JP 2003-18750 A JP 2000-197271 A

  The present invention has been made in view of the above-described facts, and an object of the present invention is to propose a grid-connected inverter device that can more reliably suppress harmonics from being regenerated to the grid power supply.

In order to achieve the above object, the invention according to claim 1 includes an inverter circuit that converts DC power into AC power, a noise filter that removes noise components from AC power output from the inverter circuit, and the noise filter. An inverter device for regenerating the AC power converted from the DC power to the system power source, further comprising: a disconnecting conductor provided between the DC power source and the AC power source. A target current setting means for setting a target current of power; an output current detection means for detecting an output current provided at least on the system power supply side of the noise filter and output to the system power supply; and the output current detection means An inverter control that controls the operation of the inverter circuit based on the output current and the target current so that the output current becomes the target current. And when the power load that consumes the AC power output from the inverter circuit is connected to the system power supply side of the noise filter, the output current detection means is connected to the power load. The output current is detected on the grid power supply side with respect to the feeding position.

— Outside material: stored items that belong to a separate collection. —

(** A reference with a fragment is normalized as the reference without
    it, whenever both can be parsed. *)
Lemma formatURL_fragment_irrelevant (pageURL : URL) (href frag : gostring)
      (r : option URL) :
  ~ In "#"%char href ->
  formatURL pageURL (href ++ "#"%char :: frag) = Returns r ->
  formatURL pageURL href = Returns r.
Proof.
  intros N H.
  pose proof (Parse_with_fragment href frag N) as PF.
  pose proof (Parse_without_fragment href N) as P0.
  destruct (parse href) as [url|e].
  - rewrite (formatURL_of_Parse pageURL _ P0).
    destruct (is_empty frag).
    + rewrite (formatURL_of_Parse pageURL _ PF) in H. exact H.
    + destruct (unescape frag encodeFragment) as [f|e].
      * rewrite (formatURL_of_Parse pageURL _ PF) in H.
        rewrite formatURL_ignores_fragment in H. exact H.
      * unfold formatURL, URL_Parse in H. rewrite PF in H. discriminate.
  - unfold formatURL, URL_Parse in H. rewrite PF in H. discriminate.
Qed.

(** The converse: a fragment that can be decoded changes nothing. *)
Lemma formatURL_fragment_added (pageURL : URL) (href frag : gostring)
      (r : option URL) :
  ~ In "#"%char href ->
  is_ok (unescape frag encodeFragment) = true ->
  formatURL pageURL href = Returns r ->
  formatURL pageURL (href ++ "#"%char :: frag) = Returns r.
Proof.
  intros N U H.
  pose proof (Parse_with_fragment href frag N) as PF.
  pose proof (Parse_without_fragment href N) as P0.
  destruct (parse href) as [url|e].
  - rewrite (formatURL_of_Parse pageURL _ P0) in H.
    destruct (is_empty frag).
    + rewrite (formatURL_of_Parse pageURL _ PF). exact H.
    + destruct (unescape frag encodeFragment) as [f|e]; [|discriminate U].
      rewrite (formatURL_of_Parse pageURL _ PF).
      rewrite formatURL_ignores_fragment. exact H.
  - unfold formatURL, URL_Parse in H. rewrite P0 in H. discriminate.
Qed.

(** The string form of a URL is that of the URL without its fragment,
    followed by ['#'] and the escaped fragment, if there is one. *)
Lemma String_set_Fragment (u : URL) :
  String u
  = String (set_Fragment u [])
    ++ (if is_empty (Fragment u) then []
        else "#"%char :: escape (Fragment u) encodeFragment).
Proof.
  unfold String.
  replace (EscapedPath (set_Fragment u [])) with (EscapedPath u) by reflexivity.
  cbn [Scheme Opaque User_ Host Path RawPath ForceQuery RawQuery Fragment
       set_Fragment is_empty].
  rewrite app_nil_r. rewrite <- !app_assoc. reflexivity.
Qed.

(** C6. Normalization strips the fragment, and nothing else: the URL
    [formatURL] keeps is the resolved reference with its fragment
    cleared, and the string form of the resolved reference is that of
    the link followed by ['#'] and the fragment, if it had one;
    ["http://x.test/a#frag"] normalizes to ["http://x.test/a"] against
    any page URL; a reference with a fragment normalizes exactly as the
    reference without it, and adding a fragment that can be decoded
    changes nothing; so two references that differ only in their
    fragment normalize to the same URL, hence to the same [cache]
    key. *)
Theorem formatURL_strips_fragment (pageURL : URL) :
  (forall rawURL link,
      formatURL pageURL rawURL = Returns (Some link) ->
      exists rel,
        URL_Parse pageURL rawURL = Ok rel
        /\ link = set_Fragment rel []
        /\ Fragment link = []
        /\ String rel
           = String link
             ++ (if is_empty (Fragment rel) then []
                 else "#"%char :: escape (Fragment rel) encodeFragment))
  /\ (exists link,
         formatURL pageURL (str "http://x.test/a#frag") = Returns (Some link)
         /\ String link = str "http://x.test/a")
  /\ (forall href frag r,
         ~ In "#"%char href ->
         formatURL pageURL (href ++ "#"%char :: frag) = Returns r ->
         formatURL pageURL href = Returns r)
  /\ (forall href frag r,
         ~ In "#"%char href ->
         is_ok (unescape frag encodeFragment) = true ->
         formatURL pageURL href = Returns r ->
         formatURL pageURL (href ++ "#"%char :: frag) = Returns r)
  /\ (forall href frag1 frag2 link1 link2,
         ~ In "#"%char href ->
         formatURL pageURL (href ++ "#"%char :: frag1) = Returns (Some link1) ->
         formatURL pageURL (href ++ "#"%char :: frag2) = Returns (Some link2) ->
         link1 = link2 /\ String link1 = String link2).
Proof.
  split; [|split; [|split; [|split]]].
  - intros rawURL link H. apply formatURL_Some in H.
    destruct H as (rel & P & -> & _). exists rel.
    repeat split; auto. apply String_set_Fragment.
  - exists (mkURL (str "http") [] None (str "x.test") (str "/a") [] false [] []).
    split; vm_compute; reflexivity.
  - intros href frag r. apply formatURL_fragment_irrelevant.
  - intros href frag r. apply formatURL_fragment_added.
  - intros href frag1 frag2 link1 link2 N H1 H2.
    apply formatURL_fragment_irrelevant in H1; [|exact N].
    apply formatURL_fragment_irrelevant in H2; [|exact N].
    rewrite H1 in H2. inversion H2. auto.
Qed.

Lemma formatURL_strips_fragment_witness :
  formatURL empty_URL (str "http://x.test/a")
  = Returns (Some (mkURL (str "http") [] None (str "x.test") (str "/a") []
                         false [] []))
  /\ formatURL empty_URL (str "http://x.test/a#two")
     = Returns (Some (mkURL (str "http") [] None (str "x.test") (str "/a") []
                            false [] [])).
Proof.
  assert (N : ~ In "#"%char (str "http://x.test/a"))
    by (vm_compute; intuition discriminate).
  assert (H : formatURL empty_URL (str "http://x.test/a")
              = Returns (Some (mkURL (str "http") [] None (str "x.test")
                                     (str "/a") [] false [] []))).
  { apply (proj1 (proj2 (proj2 (formatURL_strips_fragment empty_URL)))
             (str "http://x.test/a") (str "one")); [exact N|].
    vm_compute. reflexivity. }
  split; [exact H|].
  apply (proj1 (proj2 (proj2 (proj2 (formatURL_strips_fragment empty_URL))))
           (str "http://x.test/a") (str "two")); [exact N| |exact H].
  vm_compute. reflexivity.
Defined.

(** C7. Only [http] and [https] are kept: the URL [formatURL] returns
    for a reference that resolves to [rel] is [rel] (fragment cleared)
    when the scheme of [rel] is [http] or [https], and no URL for any
    other scheme; every link [collectLinks] returns has one of the two
    schemes; [mailto:] and [javascript:] references give no URL. *)
Theorem formatURL_keeps_only_http_and_https (pageURL : URL) :
  (forall rawURL rel,
      URL_Parse pageURL rawURL = Ok rel ->
      (Scheme rel = str "http" \/ Scheme rel = str "https")
      /\ formatURL pageURL rawURL = Returns (Some (set_Fragment rel []))
      \/ Scheme rel <> str "http" /\ Scheme rel <> str "https"
         /\ formatURL pageURL rawURL = Returns None)
  /\ (forall r links,
         collectLinks pageURL r = Returns links ->
         Forall (fun link => Scheme link = str "http"
                             \/ Scheme link = str "https") links)
  /\ formatURL pageURL (str "mailto:test@test.com") = Returns None
  /\ formatURL pageURL (str "javascript:void(0)") = Returns None.
Proof.
  split; [|split; [|split]].
  - intros rawURL rel P. pose proof (formatURL_cases pageURL rawURL) as C.
    rewrite P in C. exact C.
  - intros r links H. apply collectLinks_links in H.
    eapply Forall_impl; [|exact H].
    intros link (href & F). apply formatURL_Some in F.
    destruct F as (rel & _ & -> & S). exact S.
  - vm_compute. reflexivity.
  - vm_compute. reflexivity.
Qed.

Lemma formatURL_keeps_only_http_and_https_witness :
  Forall (fun link => Scheme link = str "http" \/ Scheme link = str "https")
         [mkURL (str "https") [] None (str "x.test") (str "/a") [] false [] []].
Proof.
  apply (proj1 (proj2 (formatURL_keeps_only_http_and_https empty_URL))
           [mkToken (str "a")
                    [mkAttribute (str "href") (str "mailto:test@test.com");
                     mkAttribute (str "href") (str "https://x.test/a#top")]]).
  vm_compute. reflexivity.
Defined.

(** ** Malformed references *)

(** The [href] values [collectLinks] passes to [formatURL], in order. *)
Lemma collect_attrs_panics (pageURL : URL) (attrs : list Attribute) :
  forall links,
    (exists e, collect_attrs pageURL attrs links = Panics e)
    <-> Exists (fun attr => Key attr = str "href"
                            /\ is_ok (Parse (Val attr)) = false) attrs.
Proof.
  induction attrs as [|attr attrs IH]; intros links; cbn [collect_attrs].
  - split; [intros (e & H); discriminate | intros H; inversion H].
  - destruct (gostring_eqb (Key attr) (str "href")) eqn:K.
    + apply gostring_eqb_spec in K.
      pose proof (formatURL_cases pageURL (Val attr)) as C.
      unfold URL_Parse in C.
      destruct (Parse (Val attr)) as [ref|err] eqn:P; cbn [bind] in C.
      * assert (NP : ~ (Key attr = str "href" /\ is_ok (Parse (Val attr)) = false))
          by (rewrite P; cbn; intros [_ ?]; discriminate).
        destruct C as [[_ F]|(_ & _ & F)]; rewrite F; rewrite IH;
          (split; [intros H; right; exact H
                  | intros H; inversion H; subst; [contradiction|assumption]]).
      * rewrite C. split; [|eauto].
        intros _. left. rewrite P. auto.
    + rewrite IH. split; [intros H; right; exact H|].
      intros H; inversion H; subst; [|assumption].
      destruct H1 as [K' _]. apply gostring_eqb_spec in K'. congruence.
Qed.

The invention according to claim 2 is the grid interconnection inverter device according to claim 1, wherein the target current and the output are output when the inverter control means performs switching driving of a switching element provided in the inverter circuit. PWM control is performed to change the on-duty based on the current.

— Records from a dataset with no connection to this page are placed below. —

Lemma setup_syspath_no_duplicates_witness :
  NoDup (sys_path (fst (setup_syspath os_repo "/repo/src"
                          (Some "/repo/src/aoikpickchar")
                          (mkState ["/x"; ""; "/repo/src"; "/y"] ∅ "" "")))).
Proof.
  destruct (setup_syspath_no_duplicates os_repo "/repo/src"
              (Some "/repo/src/aoikpickchar")
              (mkState ["/x"; ""; "/repo/src"; "/y"] ∅ "" "")
              _ _ (surjective_pairing _)) as [H _].
  apply H. simpl.
  repeat (apply NoDup_cons; split;
          [apply list_in_false; vm_compute; reflexivity|]).
  apply NoDup_nil. exact I.
Defined.

Lemma elem_of_split_join (sep : ascii) (l : list string) (x : string) :
  x ∈ l → Py.contains sep x = false →
  x ∈ Py.split sep (Py.join (String sep EmptyString) l).
Proof.
  intros Hel Hx.
  rewrite split_join by (intros ->; inversion Hel).
  apply list_elem_of_In, in_concat. exists [x]. split; [|left; reflexivity].
  apply in_map_iff. exists x. split; [apply split_no_sep; exact Hx|].
  apply list_elem_of_In. exact Hel.
Qed.

Lemma pythonpath_after_setup (os : OsPath) (package_root : string)
    (current_dir : option string) (s : State) :
  pythonpath (after_setup os package_root current_dir s)
  = Py.join (String (pathsep os) EmptyString) (new_dirs os package_root s).
Proof. unfold pythonpath, after_setup. simpl. rewrite lookup_insert_eq. reflexivity. Qed.

(** X5: the dependency root takes precedence over the package root.  When
    [setup_syspath] returns and neither root was left in [sys.path] by the
    removals, the new [sys.path] is the dependency root, then the package
    root, then the old entries that were kept; and when neither is among
    the absolute forms of the old [PYTHONPATH] entries, the new value
    begins with the dependency root, then the package root. *)
Theorem setup_syspath_precedence (os : OsPath) (package_root : string)
    (current_dir : option string) (s s' : State) :
  setup_syspath os package_root current_dir s = (s', Ok tt) →
  dep_root os package_root ≠ pkg_root os package_root →
  (pkg_root os package_root ∉ purge (removing os current_dir) (sys_path s) →
   dep_root os package_root ∉ purge (removing os current_dir) (sys_path s) →
   sys_path s'
   = dep_root os package_root :: pkg_root os package_root
     :: purge (removing os current_dir) (sys_path s))
  ∧ (pkg_root os package_root ∉ map (abspath os) (pythonpath_entries os s) →
     dep_root os package_root ∉ map (abspath os) (pythonpath_entries os s) →
     pythonpath s'
     = dep_root os package_root +:+ String (pathsep os) EmptyString
       +:+ pkg_root os package_root +:+ String (pathsep os) EmptyString
       +:+ Py.join (String (pathsep os) EmptyString)
             (map (abspath os) (pythonpath_entries os s))).
Proof.
  intros Hrun Hne. apply setup_syspath_Ok_inv in Hrun as [_ ->]. split.
  - intros Hp Hd. simpl. unfold new_sys_path.
    rewrite (prepend_missing_fresh _ _ Hp).
    apply prepend_missing_fresh. rewrite not_elem_of_cons. auto.
  - intros Hp Hd. rewrite pythonpath_after_setup. unfold new_dirs.
    rewrite (prepend_missing_fresh _ _ Hp).
    rewrite prepend_missing_fresh by (rewrite not_elem_of_cons; auto).
    pose proof (split_nonempty (pathsep os) (pythonpath s)) as Hs.
    unfold pythonpath_entries in *.
    destruct (Py.split (pathsep os) (pythonpath s)); [contradiction|].
    reflexivity.
Qed.

Lemma setup_syspath_precedence_witness :
  let s' := fst (setup_syspath os_repo "/repo/src"
                   (Some "/repo/src/aoikpickchar") st_repo) in
  sys_path s' = ["/repo/src/aoikpickchardep"; "/repo/src"; "/usr/lib/python3"]
  ∧ pythonpath s' = "/repo/src/aoikpickchardep:/repo/src:/opt/lib".
Proof.
  destruct (setup_syspath_precedence os_repo "/repo/src"
              (Some "/repo/src/aoikpickchar") st_repo
              (fst (setup_syspath os_repo "/repo/src"
                      (Some "/repo/src/aoikpickchar") st_repo)))
    as [H1 H2]; [vm_compute; reflexivity|vm_compute; discriminate|].
  split.
  - rewrite H1 by (apply list_in_false; vm_compute; reflexivity).
    vm_compute. reflexivity.
  - rewrite H2 by (apply list_in_false; vm_compute; reflexivity).
    vm_compute. reflexivity.
Defined.

(** X6: with [PYTHONPATH] unset or empty, [''.split(os.pathsep)] is
    [['']], so [setup_syspath] puts [abspath('')], the working
    directory, into the new [PYTHONPATH] behind the two roots. *)
Theorem setup_syspath_unset_pythonpath (os : OsPath) (package_root : string)
    (current_dir : option string) (s s' : State) :
  setup_syspath os package_root current_dir s = (s', Ok tt) →
  environ s !! "PYTHONPATH" = None ∨ environ s !! "PYTHONPATH" = Some "" →
  pythonpath s'
  = Py.join (String (pathsep os) EmptyString)
      (prepend_missing (dep_root os package_root)
         (prepend_missing (pkg_root os package_root) [abspath os ""]))
  ∧ (Py.contains (pathsep os) (abspath os "") = false →
     abspath os "" ∈ pythonpath_entries os s').
Proof.
  intros Hrun Henv. apply setup_syspath_Ok_inv in Hrun as [_ ->].
  assert (Hold : new_dirs os package_root s
                 = prepend_missing (dep_root os package_root)
                     (prepend_missing (pkg_root os package_root)
                        [abspath os ""])).
  { unfold new_dirs, pythonpath_entries, pythonpath.
    destruct Henv as [-> | ->]; reflexivity. }
  rewrite pythonpath_after_setup, Hold. split; [reflexivity|].
  intros Hsep. unfold pythonpath_entries.
  rewrite pythonpath_after_setup, Hold.
  apply elem_of_split_join; [|exact Hsep].
  rewrite !elem_of_prepend_missing. right. right. left.
Qed.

The invention according to claim 3 is the grid interconnection inverter device according to claim 2, wherein the inverter circuit is formed by bridge connection of the switching elements to output single-phase power.

According to a fourth aspect of the present invention, in the grid interconnection inverter device according to the second or third aspect, a cycle of a switching signal for switching driving the switching element by the inverter control means is 10 kHz or more. And

  As described above, according to the present invention, feedback control is performed so that the output current becomes the target current based on the output current detected at least on the system power supply side from the noise filter, and preferably on the system power supply side from the power load. By performing the above, it is possible to obtain an excellent effect that reliable harmonic suppression becomes possible.

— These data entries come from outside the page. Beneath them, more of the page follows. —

(** The [keyword] property; [AutoScenarioOutlineDescription] overrides it. *)
Definition keyword (d : Directive) : string :=
  match dir_class d with
  | AutoScenarioOutlineDescription => "Scenario Outline"
  | _ =>
      let name := dir_name d in
      let directivename :=
        if Py.contains ":" (Py.drop 4 name)
        then Py.after_first ":" name
        else name in
      Py.title (Py.drop 4 directivename)
  end.

Definition get_source_and_line (d : Directive) : option nat * option string :=
  match reporter_get_source_and_line d with
  | Some get =>
      let '(source, lineno) := get (dir_lineno d) in
      (lineno, source)
  | None => (None, None)
  end.

(** [AutoKeywordDescription.get_gherkin_definition] *)
Definition base_get_gherkin_definition (d : Directive) : M (Document * Keyword) :=
  let* rst_keyword := gets (fun s => get_name E d s (dir_argument d)) in
  lift (find_one E rst_keyword).

(** The [for ... else] loop of [AutoFeatureDescription.get_gherkin_definition]:
    it returns at the first candidate found in [documents], and raises
    [KeyError] when the paths are exhausted. *)
Fixpoint find_candidate (sig : string) (paths : list string) : M (Document * Keyword) :=
  match paths with
  | [] => raise (KeyError sig)
  | path :: rest =>
      let candidate := joinpath E path sig in
      match documents E !! candidate with
      | Some document =>
          let keyword := doc_feature document in
          ret (document, keyword)
      | None => find_candidate sig rest
      end
  end.

(** [get_gherkin_definition], by directive class. *)
Definition get_gherkin_definition (d : Directive) : M (Document * Keyword) :=
  match dir_class d with
  | AutoFeatureDescription =>
      let sig := dir_argument d in
      try_except
        (find_candidate sig (map snd (config_gherkin_sources E)))
        is_KeyError
        (fun _ => base_get_gherkin_definition d)
  | _ => base_get_gherkin_definition d
  end.

(** [record_dependencies(bridge)] *)
Definition record_dependencies_of_bridge : M unit :=
  update (fun s =>
    set_settings_record_dependencies (fun deps => deps ∪ record_dependencies s) s).

(** The [log.error] call of [run]. *)
Definition log_error (d : Directive) (exc : exn) (lineno : option nat) : M unit :=
  update (set_log_errors (fun log =>
    log ++ [ {| diag_directive := dir_name d; diag_exc := exc;
                diag_location := (docname E, lineno) |} ])).

(** [DocumenterBridge(...)]: a new, empty [result] and [record_dependencies]. *)
Definition new_bridge : M unit :=
  update (fun s => set_result (fun _ => []) (set_record_dependencies (fun _ => ∅) s)).

(** [AutoKeywordDescription.run]; the [log.debug] calls are left out. *)
Definition run (d : Directive) : M (list (Node E)) :=
  let '(lineno, source) := get_source_and_line d in
  (* look up target Documenter *)
  let objtype := keyword_to_objtype E (keyword d) in
  let* documenter_class :=
    match documenters E !! objtype with
    | Some cls => ret cls
    | None => raise (KeyError objtype)
    end in
  (* process the options with the selected documenter's option_spec *)
  match assemble_option_dict (dir_options d) (entry_option_spec documenter_class) with
  | Raise exc =>
      if is_option_error exc
      then log_error d exc lineno >> ret []
      else raise exc
  | Return documenter_options =>
      (* the options go to the bridge; no Documenter of this module reads them *)
      let* found := get_gherkin_definition d in
      let '(document, keyword) := found in
      (* generate the output *)
      new_bridge >>
      match documenter_class with
      | Gherkin c => generate E c document keyword "" (Some (dir_content d))
      | Foreign f => foreign_generate f document keyword (Some (dir_content d))
      end >>
      let* bridge_result := gets result in
      match bridge_result with
      | [] => ret []
      | _ :: _ =>
          record_dependencies_of_bridge >>
          ret (parse_generated_content E bridge_result)
      end
  end.

End Directives.

(** ** A sample build *)

Module Demo.

Definition remove_spaces : string -> string :=
  fix go (s : string) : string :=
    match s with
    | EmptyString => EmptyString
    | String c r => if Ascii.eqb c " " then go r else String c (go r)
    end.

(** The path from the first node of [k] that carries the label and summary
    [target] up to [k]. *)
Fixpoint path_to (target : string * string) (k : Keyword) : option (list Keyword) :=
  let among :=
    fix among (l : list Keyword) : option (list Keyword) :=
      match l with
      | [] => None
      | x :: r =>
          match path_to target x with
          | Some p => Some (p ++ [k])
          | None => among r
          end
      end in
  if bool_decide (label_summary k = target) then Some [k]
  else
    match k with
    | Feature _ _ _ ch | Rule _ _ ch => among ch
    | Background _ _ st => among st
    | Scenario _ _ st ex =>
        match among st with
        | Some p => Some p
        | None => among ex
        end
    | _ => None
    end.

Definition registry : gmap string RegEntry :=
  list_to_map
    [ ("feature", Gherkin FeatureDocumenter);
      ("rule", Gherkin RuleDocumenter);
      ("background", Gherkin BackgroundDocumenter);
      ("scenario", Gherkin ScenarioDocumenter);
      ("scenariooutline", Gherkin ScenarioDocumenter);
      ("examples", Gherkin ExamplesDocumenter);
      ("step", Gherkin StepDocumenter) ].

Definition given_step : Keyword :=
  Step "Given " "a registered user" None None.

Definition when_step : Keyword :=
  Step "When " "the user signs in"
    (Some {| mediatype := "json"; content := "{}" |})
    (Some {| values := [["a"; "b"]; ["c"; "d"]] |}).

Definition examples : Keyword :=
  Examples "Examples" "accounts" {| values := [["name"]; ["ann"]] |}.

Definition scenario : Keyword :=
  Scenario "Scenario" "Sign in" [given_step; when_step] [examples].

Definition rule : Keyword := Rule "Rule" "Known users" [scenario].

Definition feature : Keyword :=
  Feature "Feature" "Login" "Users sign in." [rule].

Definition login : Document :=
  {| doc_name := "/docs/features/login.feature"; doc_feature := feature |}.

Definition env (documenters : gmap string RegEntry) : Env :=
  {| get_name := fun _ _ sig => sig;
     domain_name := "gherkin";
     documenters := documenters;
     keyword_to_objtype := fun label => Py.lower (remove_spaces label);
     objtype_for_keyword_class := fun cls =>
       match cls with
       | FeatureClass => "feature"
       | RuleClass => "rule"
       | BackgroundClass => "background"
       | ScenarioClass => "scenario"
       | ExamplesClass => "examples"
       | StepClass => "step"
       end;
     get_ancestry := fun doc k =>
       default [k] (path_to (label_summary k) (doc_feature doc));
     documents := {[ "/docs/features/login.feature" := login ]};
     find_one := fun reference => Raise (KeyError reference);
     config_gherkin_sources := [("features", "/docs/features")];
     joinpath := fun path sig => path +:+ "/" +:+ sig;
     docname := "index";
     Node := Line;
     parse_generated_content := fun lines => lines |}.

Definition store : St :=
  {| result := []; record_dependencies := ∅; ref_context := ∅;
     log_errors := []; settings_record_dependencies := ∅ |}.

Definition directive (cls : DirectiveClass) (name argument : string)
  (options : list (string * OptValue)) : Directive :=
  {| dir_class := cls; dir_name := name; dir_argument := argument;
     dir_options := options; dir_content := []; dir_lineno := 7;
     reporter_get_source_and_line := Some (fun n => (Some "index.rst", Some n)) |}.

(** The build with every Documenter registered, and the same build with
    the Feature documenter left out of the registry. *)
Definition world : Env := env registry.

Definition world_without_feature : Env := env (delete "feature" registry).

Definition autofeature (argument : string) (options : list (string * OptValue))
  : Directive :=
  directive AutoFeatureDescription "gherkin:autofeature" argument options.

(** The store after the whole of [login] has been generated. *)
Definition generated : St :=
  exec (generate world FeatureDocumenter login feature "" None) store.

(** The build with the Step documenter left out of the registry. *)
Definition world_without_step : Env := env (delete "step" registry).

End Demo.

(** ** Vocabulary of the statements *)

(** The store with [lines] appended to [bridge.result]. *)
Definition append_lines (lines : list Line) (s : St) : St :=
  {| result := result s ++ lines;
     record_dependencies := record_dependencies s;
     ref_context := ref_context s;
     log_errors := log_errors s;
     settings_record_dependencies := settings_record_dependencies s |}.

(** The statement that appends [lines] and does nothing else. *)
Definition emit (lines : list Line) : M unit :=
  fun s => (append_lines lines s, Return tt).

(** The entry that one call of [add_line] appends. *)
Definition added_line (indent line src : string) (lineno : option nat) : Line :=
  {| text := if Py.truthy (Py.strip line) then indent +:+ line else "";
     source := src;
     offset := default 0 lineno |}.

(** An entry appended without a line number. *)
Definition plain (txt src : string) : Line :=
  {| text := txt; source := src; offset := 0 |}.

(** [s] has a character outside the set [p]. *)
Fixpoint has_other (p : ascii -> bool) (s : string) : bool :=
  match s with
  | EmptyString => false
  | String c r => negb (p c) || has_other p r
  end.

(** A statement [m] moves every store along the relation [R]. *)
Definition follows (R : St -> St -> Prop) {A} (m : M A) : Prop :=
  forall s, R s (exec m s).

(** [bridge.result] has grown by lines that satisfy [P]; nothing emitted
    before is touched. *)
Definition grows_by (P : Line -> Prop) (s s' : St) : Prop :=
  exists lines, result s' = result s ++ lines /\ Forall P lines.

  Embodiments of the present invention will be described below with reference to the drawings. In FIG.1 and FIG.2, schematic structure of the solar power generation device 10 which provided the grid connection inverter apparatus which concerns on this Embodiment is shown.

  As shown in FIG. 1, the solar power generation device 10 includes a power generation unit 12 and a grid-connected inverter device (hereinafter referred to as an inverter device 14). The power generation unit 12 is provided with a solar cell 16 formed by a solar cell array including a large number of solar cells, and generates direct-current power corresponding to the amount of received light by receiving sunlight.

  The generated power (DC power) generated by the solar cell 16 is input to the inverter device 14.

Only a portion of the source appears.